DIRECTIONS:
Search the data for lines holding the word "getFriends". State how many there are, and nothing else.

---

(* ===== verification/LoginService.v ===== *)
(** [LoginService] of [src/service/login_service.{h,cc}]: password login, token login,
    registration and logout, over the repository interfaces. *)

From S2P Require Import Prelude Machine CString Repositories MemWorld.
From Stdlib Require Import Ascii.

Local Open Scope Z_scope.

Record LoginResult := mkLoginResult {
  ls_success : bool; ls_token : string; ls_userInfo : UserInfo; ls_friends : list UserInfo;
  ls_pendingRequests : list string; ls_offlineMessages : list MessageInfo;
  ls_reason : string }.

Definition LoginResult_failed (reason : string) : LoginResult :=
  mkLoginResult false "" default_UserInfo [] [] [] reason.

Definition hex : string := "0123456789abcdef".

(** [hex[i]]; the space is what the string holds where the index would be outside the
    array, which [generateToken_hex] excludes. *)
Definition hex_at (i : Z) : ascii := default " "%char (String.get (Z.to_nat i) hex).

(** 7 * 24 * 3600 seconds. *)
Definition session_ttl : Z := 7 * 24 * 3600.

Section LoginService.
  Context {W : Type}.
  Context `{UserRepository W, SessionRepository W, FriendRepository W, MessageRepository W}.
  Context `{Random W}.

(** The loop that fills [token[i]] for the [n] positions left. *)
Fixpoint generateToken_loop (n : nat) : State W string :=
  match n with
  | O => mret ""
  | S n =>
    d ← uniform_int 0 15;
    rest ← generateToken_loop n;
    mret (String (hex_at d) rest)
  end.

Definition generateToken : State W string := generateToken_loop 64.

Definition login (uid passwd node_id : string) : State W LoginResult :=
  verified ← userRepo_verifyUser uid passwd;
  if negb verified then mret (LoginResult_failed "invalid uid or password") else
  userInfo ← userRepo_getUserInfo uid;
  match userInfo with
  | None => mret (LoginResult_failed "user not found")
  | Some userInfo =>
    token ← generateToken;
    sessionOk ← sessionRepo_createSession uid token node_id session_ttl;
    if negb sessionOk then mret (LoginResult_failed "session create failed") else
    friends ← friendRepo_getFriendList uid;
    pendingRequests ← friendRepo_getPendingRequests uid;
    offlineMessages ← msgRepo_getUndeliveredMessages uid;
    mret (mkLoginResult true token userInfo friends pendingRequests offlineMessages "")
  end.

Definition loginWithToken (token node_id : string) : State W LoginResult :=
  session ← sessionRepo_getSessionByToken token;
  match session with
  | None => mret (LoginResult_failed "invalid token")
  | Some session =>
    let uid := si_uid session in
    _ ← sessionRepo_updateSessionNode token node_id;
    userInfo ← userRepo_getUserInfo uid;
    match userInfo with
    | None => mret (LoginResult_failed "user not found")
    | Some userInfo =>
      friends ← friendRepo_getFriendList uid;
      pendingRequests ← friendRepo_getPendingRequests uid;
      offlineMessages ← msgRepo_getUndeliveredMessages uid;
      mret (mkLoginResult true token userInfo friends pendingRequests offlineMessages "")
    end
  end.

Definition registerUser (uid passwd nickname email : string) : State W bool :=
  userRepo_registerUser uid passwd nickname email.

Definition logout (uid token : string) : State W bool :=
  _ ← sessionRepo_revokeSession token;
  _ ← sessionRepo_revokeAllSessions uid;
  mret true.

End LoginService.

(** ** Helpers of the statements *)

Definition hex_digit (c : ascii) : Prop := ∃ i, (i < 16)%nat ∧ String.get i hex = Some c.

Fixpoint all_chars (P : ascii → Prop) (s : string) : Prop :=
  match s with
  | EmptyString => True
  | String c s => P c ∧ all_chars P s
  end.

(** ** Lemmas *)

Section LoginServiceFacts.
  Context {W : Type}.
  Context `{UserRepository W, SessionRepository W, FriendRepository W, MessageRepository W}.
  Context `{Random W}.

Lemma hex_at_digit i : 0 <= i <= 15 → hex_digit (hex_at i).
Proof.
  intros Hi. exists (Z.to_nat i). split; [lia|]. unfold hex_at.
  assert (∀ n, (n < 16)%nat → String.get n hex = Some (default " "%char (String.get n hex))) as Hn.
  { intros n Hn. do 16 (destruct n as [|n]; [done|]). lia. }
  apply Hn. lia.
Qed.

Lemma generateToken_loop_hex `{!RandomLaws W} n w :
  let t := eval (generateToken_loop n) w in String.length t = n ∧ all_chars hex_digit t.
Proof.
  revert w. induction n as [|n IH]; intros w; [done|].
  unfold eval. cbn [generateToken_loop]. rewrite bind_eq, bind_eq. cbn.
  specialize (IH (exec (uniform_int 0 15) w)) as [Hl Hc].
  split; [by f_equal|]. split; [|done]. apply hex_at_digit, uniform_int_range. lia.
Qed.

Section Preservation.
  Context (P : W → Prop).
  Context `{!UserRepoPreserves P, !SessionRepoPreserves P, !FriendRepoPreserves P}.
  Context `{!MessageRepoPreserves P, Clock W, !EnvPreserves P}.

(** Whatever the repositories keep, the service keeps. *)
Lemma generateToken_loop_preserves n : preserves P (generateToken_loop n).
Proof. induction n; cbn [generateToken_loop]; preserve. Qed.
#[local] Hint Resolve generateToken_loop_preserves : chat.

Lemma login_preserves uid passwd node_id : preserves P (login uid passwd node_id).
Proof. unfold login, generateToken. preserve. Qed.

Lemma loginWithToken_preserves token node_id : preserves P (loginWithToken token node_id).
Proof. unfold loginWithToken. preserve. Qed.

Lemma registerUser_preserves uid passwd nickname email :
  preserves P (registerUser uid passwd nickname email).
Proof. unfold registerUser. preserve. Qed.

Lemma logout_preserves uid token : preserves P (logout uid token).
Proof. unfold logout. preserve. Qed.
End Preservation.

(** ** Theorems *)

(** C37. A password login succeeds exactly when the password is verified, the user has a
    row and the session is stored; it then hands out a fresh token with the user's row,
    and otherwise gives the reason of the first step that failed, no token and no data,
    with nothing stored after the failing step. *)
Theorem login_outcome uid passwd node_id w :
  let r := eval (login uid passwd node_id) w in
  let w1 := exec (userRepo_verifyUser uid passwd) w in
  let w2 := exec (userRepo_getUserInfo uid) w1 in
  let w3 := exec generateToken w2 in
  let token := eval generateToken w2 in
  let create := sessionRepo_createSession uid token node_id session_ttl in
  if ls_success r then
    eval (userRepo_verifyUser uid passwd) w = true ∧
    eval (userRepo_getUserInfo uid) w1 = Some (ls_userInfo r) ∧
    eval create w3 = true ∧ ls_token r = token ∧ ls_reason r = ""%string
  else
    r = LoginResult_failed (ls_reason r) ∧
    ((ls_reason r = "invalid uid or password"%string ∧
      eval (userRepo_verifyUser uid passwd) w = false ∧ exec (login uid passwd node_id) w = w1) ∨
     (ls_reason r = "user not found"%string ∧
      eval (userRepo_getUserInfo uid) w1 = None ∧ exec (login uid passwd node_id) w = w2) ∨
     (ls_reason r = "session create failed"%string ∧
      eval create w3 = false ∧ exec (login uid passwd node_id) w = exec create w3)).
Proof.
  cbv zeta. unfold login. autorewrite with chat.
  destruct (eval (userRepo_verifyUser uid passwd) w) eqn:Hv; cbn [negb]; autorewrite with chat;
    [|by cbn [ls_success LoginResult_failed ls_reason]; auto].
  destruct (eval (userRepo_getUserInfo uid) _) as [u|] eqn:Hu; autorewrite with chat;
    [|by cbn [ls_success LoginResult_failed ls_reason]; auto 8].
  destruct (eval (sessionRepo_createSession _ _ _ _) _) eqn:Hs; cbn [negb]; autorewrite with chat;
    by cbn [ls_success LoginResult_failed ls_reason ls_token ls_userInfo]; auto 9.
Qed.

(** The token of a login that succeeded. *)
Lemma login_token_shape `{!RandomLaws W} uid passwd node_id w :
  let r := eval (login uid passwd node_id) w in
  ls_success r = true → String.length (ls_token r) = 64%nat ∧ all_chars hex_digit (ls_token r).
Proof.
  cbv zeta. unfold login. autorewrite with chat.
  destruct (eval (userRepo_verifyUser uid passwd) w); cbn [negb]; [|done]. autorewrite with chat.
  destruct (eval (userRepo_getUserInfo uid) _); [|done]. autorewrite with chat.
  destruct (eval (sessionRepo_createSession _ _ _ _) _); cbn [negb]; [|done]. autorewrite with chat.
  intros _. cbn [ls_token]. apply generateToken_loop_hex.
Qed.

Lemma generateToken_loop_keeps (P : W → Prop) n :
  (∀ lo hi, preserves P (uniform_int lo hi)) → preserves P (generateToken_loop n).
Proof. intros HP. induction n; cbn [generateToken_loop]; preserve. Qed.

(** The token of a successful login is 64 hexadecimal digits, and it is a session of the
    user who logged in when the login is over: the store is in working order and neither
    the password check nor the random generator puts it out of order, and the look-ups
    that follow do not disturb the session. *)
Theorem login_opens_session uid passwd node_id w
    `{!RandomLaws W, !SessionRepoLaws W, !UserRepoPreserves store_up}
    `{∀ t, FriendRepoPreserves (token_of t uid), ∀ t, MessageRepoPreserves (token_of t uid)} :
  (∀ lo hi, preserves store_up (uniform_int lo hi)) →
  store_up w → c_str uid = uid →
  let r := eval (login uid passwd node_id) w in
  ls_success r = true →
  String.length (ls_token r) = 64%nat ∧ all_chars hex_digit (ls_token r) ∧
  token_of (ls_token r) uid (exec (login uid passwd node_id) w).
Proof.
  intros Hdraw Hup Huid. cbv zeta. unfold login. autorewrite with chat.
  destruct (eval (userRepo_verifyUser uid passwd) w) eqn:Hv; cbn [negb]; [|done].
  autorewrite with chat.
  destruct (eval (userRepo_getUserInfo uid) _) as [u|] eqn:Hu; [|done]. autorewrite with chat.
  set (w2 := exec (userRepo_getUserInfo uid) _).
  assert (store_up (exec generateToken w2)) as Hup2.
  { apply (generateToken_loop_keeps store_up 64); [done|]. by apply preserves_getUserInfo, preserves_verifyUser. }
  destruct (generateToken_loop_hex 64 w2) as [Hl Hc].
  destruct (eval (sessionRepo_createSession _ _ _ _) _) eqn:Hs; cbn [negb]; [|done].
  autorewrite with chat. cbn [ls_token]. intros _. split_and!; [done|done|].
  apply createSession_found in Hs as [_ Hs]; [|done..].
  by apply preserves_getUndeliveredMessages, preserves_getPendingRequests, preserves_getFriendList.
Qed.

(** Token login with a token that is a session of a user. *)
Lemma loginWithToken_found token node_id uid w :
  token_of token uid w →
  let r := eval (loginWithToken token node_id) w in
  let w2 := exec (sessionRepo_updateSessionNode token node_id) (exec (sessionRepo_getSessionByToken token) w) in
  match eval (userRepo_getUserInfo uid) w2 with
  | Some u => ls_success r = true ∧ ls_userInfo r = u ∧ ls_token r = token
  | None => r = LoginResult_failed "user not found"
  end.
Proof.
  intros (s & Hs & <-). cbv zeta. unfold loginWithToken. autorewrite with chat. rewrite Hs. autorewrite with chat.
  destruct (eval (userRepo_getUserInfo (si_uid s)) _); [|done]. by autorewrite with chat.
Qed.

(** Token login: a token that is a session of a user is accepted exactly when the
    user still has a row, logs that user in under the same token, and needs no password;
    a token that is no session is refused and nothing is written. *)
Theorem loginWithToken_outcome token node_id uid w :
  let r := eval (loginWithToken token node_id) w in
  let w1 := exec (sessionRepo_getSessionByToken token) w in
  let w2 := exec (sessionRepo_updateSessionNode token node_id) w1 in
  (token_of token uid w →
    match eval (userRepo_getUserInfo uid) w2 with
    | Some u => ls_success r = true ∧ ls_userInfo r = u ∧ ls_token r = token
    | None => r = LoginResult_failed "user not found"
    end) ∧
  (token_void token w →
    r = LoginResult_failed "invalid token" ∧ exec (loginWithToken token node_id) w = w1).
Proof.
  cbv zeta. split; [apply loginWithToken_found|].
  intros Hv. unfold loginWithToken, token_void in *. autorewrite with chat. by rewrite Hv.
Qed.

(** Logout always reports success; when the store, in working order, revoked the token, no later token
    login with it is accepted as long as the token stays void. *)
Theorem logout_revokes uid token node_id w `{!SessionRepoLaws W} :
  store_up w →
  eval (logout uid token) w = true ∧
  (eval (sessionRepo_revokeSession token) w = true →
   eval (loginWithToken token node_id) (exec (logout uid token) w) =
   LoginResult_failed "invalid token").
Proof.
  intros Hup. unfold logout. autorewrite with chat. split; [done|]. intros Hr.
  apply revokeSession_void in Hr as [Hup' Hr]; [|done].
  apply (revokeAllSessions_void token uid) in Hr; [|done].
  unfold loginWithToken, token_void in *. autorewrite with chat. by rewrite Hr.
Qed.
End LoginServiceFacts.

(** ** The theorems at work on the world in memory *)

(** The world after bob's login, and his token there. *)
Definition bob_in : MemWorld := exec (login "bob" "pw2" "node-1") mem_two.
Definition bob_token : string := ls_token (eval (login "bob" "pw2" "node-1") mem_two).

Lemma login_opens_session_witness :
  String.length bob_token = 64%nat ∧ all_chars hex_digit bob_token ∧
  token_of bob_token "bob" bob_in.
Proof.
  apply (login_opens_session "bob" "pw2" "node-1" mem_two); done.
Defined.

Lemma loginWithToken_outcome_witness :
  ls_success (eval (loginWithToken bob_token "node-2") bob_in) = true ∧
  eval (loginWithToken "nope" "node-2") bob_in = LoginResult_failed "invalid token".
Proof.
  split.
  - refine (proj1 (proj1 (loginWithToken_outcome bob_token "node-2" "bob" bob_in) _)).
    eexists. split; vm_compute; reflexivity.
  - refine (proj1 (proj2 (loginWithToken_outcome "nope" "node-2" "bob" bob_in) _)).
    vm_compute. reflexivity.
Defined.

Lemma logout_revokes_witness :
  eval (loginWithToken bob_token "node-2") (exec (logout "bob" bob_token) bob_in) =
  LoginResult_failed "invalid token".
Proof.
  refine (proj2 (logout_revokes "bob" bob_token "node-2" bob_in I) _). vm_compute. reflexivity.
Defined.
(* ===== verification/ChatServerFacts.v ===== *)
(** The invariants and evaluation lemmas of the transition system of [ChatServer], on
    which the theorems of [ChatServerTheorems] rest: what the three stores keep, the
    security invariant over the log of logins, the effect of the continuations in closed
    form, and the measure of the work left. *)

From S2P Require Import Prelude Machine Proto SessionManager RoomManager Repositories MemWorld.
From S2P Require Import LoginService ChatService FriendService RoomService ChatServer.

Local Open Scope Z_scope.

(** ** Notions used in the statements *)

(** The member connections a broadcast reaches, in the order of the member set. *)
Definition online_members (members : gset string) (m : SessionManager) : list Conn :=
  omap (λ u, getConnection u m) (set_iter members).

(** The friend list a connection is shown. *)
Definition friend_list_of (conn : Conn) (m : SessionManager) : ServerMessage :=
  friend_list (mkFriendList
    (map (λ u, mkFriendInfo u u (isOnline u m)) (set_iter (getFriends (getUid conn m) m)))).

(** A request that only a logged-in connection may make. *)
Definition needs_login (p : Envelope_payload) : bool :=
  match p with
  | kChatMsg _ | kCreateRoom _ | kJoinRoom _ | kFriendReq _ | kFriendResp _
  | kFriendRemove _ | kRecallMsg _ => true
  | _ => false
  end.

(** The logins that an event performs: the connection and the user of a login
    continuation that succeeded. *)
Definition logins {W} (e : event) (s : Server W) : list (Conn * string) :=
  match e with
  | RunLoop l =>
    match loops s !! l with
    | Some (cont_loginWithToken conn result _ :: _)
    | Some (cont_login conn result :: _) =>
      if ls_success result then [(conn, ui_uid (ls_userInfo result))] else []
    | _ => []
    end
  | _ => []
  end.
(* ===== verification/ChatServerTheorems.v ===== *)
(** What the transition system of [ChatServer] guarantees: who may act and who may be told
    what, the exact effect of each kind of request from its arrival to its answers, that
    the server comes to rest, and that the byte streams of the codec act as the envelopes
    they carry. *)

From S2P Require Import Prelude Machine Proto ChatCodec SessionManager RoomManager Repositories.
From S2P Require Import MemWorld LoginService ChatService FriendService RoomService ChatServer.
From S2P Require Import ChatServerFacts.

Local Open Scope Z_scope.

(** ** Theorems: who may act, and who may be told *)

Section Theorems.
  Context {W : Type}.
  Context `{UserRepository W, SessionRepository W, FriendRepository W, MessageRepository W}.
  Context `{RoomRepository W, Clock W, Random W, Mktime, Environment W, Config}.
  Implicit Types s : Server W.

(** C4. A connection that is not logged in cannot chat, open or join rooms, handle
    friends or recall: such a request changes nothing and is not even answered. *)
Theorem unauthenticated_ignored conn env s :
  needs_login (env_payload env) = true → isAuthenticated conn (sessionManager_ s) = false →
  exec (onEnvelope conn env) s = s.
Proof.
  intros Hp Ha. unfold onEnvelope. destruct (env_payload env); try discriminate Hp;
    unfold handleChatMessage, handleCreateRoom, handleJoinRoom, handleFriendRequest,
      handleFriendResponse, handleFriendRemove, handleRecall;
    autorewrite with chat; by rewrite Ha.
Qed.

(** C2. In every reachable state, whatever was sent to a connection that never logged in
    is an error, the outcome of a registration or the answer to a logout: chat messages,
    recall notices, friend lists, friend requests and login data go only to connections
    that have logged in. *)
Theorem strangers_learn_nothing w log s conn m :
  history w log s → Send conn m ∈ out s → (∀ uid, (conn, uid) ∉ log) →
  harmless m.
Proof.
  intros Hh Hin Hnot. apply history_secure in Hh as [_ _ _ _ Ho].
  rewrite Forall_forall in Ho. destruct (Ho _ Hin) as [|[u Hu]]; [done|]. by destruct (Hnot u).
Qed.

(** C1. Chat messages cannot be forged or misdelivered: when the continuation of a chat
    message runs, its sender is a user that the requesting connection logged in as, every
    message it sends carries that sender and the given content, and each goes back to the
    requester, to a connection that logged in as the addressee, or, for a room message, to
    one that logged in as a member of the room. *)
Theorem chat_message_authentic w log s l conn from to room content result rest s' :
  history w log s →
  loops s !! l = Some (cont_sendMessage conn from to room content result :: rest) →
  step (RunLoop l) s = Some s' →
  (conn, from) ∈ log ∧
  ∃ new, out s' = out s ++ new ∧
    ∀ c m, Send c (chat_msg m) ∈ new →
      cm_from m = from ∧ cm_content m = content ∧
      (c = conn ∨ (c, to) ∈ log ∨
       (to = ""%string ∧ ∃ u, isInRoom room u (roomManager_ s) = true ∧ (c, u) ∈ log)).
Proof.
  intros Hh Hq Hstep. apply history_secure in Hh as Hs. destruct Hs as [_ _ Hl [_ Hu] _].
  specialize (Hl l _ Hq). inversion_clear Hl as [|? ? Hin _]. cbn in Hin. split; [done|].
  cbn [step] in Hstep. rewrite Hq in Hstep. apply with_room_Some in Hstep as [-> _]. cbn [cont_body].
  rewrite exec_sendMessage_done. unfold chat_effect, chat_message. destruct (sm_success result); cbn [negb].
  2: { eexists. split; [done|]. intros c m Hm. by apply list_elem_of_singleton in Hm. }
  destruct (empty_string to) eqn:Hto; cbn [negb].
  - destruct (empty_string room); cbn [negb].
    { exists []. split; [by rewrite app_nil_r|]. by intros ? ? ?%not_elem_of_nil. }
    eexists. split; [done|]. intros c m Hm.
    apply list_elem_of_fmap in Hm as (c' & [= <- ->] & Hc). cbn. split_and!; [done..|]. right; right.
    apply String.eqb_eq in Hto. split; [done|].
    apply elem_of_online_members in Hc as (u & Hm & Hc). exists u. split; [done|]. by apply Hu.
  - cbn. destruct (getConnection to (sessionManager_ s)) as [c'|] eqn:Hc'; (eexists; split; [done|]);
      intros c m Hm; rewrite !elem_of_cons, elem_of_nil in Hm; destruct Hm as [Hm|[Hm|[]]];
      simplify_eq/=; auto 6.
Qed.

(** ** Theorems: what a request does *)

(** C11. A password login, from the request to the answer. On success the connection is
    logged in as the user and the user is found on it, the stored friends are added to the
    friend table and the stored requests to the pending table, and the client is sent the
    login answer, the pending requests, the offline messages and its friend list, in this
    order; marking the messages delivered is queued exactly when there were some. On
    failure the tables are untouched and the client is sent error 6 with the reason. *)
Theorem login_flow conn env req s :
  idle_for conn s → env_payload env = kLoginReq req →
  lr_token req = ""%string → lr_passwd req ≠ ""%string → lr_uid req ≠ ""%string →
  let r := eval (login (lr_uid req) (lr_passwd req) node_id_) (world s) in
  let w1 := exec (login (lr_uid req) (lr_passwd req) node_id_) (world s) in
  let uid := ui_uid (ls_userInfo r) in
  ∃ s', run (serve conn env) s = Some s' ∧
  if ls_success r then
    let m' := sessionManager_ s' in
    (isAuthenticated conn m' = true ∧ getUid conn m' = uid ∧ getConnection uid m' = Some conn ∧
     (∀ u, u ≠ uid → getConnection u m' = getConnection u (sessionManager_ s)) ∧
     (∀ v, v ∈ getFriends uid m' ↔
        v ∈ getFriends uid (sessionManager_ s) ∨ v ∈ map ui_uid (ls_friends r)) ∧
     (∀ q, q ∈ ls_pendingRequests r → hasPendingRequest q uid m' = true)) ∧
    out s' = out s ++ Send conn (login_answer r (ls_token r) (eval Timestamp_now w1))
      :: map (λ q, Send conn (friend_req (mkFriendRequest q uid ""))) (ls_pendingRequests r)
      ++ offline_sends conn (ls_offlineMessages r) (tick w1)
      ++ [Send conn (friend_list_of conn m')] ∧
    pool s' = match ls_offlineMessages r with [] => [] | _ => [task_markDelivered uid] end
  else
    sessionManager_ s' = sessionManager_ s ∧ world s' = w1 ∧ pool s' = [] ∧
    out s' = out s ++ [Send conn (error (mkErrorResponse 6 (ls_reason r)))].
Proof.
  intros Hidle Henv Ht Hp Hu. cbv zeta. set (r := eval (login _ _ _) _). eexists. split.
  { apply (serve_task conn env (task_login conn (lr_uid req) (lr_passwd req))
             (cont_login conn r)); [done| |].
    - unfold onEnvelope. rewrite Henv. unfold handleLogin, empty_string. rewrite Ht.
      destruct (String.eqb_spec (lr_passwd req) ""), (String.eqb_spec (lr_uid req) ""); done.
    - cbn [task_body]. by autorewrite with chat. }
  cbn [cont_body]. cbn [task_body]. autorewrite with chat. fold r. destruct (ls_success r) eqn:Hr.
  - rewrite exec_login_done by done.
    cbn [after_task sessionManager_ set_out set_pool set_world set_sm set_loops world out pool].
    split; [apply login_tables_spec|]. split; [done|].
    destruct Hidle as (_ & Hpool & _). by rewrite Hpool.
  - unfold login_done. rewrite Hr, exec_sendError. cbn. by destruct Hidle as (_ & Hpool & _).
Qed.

---

RESPONSE TO THIS TASK:
3